*** Available data ***
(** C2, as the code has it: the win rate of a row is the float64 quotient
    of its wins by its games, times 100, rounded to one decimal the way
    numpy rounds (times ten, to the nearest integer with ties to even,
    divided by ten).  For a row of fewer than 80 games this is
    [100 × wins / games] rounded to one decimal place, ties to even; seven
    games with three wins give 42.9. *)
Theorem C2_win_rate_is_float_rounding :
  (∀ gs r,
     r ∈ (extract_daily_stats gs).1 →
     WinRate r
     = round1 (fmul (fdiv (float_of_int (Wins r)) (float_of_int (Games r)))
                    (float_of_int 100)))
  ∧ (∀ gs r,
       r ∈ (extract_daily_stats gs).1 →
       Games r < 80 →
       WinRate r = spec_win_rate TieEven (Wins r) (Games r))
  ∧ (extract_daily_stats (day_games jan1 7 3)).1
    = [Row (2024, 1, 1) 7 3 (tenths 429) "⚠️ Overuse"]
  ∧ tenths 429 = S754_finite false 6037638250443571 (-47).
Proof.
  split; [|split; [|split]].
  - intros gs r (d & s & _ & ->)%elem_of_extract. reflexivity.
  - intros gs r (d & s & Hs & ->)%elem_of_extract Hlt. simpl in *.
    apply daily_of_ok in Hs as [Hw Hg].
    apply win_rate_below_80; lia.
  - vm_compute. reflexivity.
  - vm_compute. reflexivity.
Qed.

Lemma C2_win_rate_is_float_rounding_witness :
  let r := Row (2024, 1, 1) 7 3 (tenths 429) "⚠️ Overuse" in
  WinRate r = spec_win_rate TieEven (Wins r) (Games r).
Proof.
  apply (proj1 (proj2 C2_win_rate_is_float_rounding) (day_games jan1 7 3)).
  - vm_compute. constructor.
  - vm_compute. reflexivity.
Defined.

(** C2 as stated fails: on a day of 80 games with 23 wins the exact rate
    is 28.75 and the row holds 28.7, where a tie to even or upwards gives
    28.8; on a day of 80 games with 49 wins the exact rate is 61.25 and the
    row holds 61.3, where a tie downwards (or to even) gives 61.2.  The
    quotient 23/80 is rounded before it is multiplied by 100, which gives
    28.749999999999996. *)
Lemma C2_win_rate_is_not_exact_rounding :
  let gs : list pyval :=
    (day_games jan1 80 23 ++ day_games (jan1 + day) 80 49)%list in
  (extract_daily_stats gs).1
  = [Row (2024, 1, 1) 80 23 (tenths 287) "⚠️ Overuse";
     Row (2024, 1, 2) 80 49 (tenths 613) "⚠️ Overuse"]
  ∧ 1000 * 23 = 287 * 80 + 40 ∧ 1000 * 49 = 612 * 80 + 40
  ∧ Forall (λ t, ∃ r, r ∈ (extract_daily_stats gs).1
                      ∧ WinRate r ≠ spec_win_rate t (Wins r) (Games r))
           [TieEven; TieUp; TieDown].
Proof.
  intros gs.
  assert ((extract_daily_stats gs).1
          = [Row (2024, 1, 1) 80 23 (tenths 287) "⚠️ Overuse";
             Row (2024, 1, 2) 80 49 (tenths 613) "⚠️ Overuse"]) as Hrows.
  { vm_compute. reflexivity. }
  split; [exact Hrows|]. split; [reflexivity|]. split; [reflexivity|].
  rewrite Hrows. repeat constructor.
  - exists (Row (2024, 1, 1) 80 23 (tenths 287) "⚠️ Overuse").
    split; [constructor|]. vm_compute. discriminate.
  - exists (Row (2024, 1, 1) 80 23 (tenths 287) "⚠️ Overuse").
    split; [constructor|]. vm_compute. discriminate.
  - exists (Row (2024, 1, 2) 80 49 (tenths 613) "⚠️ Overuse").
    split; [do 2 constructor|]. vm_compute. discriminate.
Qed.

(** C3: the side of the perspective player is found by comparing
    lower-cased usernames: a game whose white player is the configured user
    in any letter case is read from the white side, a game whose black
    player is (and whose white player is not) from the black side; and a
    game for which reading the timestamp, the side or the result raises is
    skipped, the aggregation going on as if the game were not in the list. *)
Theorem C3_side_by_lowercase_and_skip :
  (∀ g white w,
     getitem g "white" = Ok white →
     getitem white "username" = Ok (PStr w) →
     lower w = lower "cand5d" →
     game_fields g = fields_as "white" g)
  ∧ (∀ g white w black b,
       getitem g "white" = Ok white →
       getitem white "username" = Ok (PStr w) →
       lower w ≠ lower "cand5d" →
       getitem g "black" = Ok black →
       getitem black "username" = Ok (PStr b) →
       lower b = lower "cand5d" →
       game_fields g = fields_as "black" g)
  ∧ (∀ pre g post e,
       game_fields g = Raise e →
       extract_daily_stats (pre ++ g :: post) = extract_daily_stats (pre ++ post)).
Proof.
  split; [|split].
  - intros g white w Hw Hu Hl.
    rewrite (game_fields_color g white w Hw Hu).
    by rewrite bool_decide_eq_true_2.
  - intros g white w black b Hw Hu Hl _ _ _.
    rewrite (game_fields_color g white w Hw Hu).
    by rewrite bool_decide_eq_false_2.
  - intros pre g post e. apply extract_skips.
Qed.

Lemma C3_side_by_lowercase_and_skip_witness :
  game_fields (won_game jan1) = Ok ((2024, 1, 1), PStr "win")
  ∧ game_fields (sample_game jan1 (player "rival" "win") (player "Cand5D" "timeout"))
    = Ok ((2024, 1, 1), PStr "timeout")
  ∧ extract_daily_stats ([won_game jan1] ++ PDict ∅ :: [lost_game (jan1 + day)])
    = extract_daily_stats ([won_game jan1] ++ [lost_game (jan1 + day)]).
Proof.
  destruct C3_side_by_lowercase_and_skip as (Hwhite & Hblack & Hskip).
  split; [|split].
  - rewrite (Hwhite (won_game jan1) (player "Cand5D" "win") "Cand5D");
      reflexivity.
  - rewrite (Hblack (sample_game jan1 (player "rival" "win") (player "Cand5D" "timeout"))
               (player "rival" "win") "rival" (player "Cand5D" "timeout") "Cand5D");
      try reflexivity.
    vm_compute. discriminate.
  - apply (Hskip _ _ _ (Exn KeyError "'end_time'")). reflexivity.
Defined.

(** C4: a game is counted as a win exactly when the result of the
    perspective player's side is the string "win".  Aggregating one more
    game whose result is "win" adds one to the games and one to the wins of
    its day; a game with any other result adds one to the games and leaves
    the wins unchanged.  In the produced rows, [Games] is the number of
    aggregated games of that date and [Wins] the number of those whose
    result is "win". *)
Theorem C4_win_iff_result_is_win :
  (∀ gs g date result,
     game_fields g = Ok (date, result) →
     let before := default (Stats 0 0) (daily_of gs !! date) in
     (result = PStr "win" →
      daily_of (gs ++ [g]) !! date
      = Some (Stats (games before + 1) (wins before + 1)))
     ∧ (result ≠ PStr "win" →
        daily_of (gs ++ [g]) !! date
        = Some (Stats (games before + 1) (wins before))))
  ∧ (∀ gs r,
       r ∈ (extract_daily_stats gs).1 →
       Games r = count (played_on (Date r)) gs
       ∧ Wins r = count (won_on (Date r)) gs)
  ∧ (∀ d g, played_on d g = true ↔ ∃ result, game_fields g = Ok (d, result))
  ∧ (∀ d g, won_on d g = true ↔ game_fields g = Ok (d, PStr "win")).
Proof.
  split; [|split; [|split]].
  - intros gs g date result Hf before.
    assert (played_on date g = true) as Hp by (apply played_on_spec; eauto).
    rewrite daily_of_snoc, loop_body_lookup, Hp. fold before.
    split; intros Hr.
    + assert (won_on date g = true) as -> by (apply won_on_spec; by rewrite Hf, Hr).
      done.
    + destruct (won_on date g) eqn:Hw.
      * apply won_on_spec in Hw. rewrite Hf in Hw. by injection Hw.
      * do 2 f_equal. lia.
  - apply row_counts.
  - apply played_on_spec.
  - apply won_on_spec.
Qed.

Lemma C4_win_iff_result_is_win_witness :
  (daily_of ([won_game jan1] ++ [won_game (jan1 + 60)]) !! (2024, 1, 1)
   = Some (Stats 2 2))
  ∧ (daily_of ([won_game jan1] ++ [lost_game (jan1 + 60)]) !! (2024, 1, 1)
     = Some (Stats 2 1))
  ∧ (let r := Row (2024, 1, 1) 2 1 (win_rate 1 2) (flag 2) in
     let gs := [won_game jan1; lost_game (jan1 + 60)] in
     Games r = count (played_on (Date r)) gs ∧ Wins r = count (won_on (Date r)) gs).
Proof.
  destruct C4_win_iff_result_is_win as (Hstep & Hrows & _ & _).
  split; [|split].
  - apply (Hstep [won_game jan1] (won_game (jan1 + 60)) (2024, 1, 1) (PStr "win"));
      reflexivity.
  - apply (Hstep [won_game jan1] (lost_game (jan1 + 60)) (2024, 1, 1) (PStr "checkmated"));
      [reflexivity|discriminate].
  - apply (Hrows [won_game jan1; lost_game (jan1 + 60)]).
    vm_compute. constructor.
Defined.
*** End of Available data ***
The reply should consist solely of the lines above from the one that has "(** C2 as stated" through the one that has "assert ((extract_daily_stats gs).1", reproduced exactly.

(** C2 as stated fails: on a day of 80 games with 23 wins the exact rate
    is 28.75 and the row holds 28.7, where a tie to even or upwards gives
    28.8; on a day of 80 games with 49 wins the exact rate is 61.25 and the
    row holds 61.3, where a tie downwards (or to even) gives 61.2.  The
    quotient 23/80 is rounded before it is multiplied by 100, which gives
    28.749999999999996. *)
Lemma C2_win_rate_is_not_exact_rounding :
  let gs : list pyval :=
    (day_games jan1 80 23 ++ day_games (jan1 + day) 80 49)%list in
  (extract_daily_stats gs).1
  = [Row (2024, 1, 1) 80 23 (tenths 287) "⚠️ Overuse";
     Row (2024, 1, 2) 80 49 (tenths 613) "⚠️ Overuse"]
  ∧ 1000 * 23 = 287 * 80 + 40 ∧ 1000 * 49 = 612 * 80 + 40
  ∧ Forall (λ t, ∃ r, r ∈ (extract_daily_stats gs).1
                      ∧ WinRate r ≠ spec_win_rate t (Wins r) (Games r))
           [TieEven; TieUp; TieDown].
Proof.
  intros gs.
  assert ((extract_daily_stats gs).1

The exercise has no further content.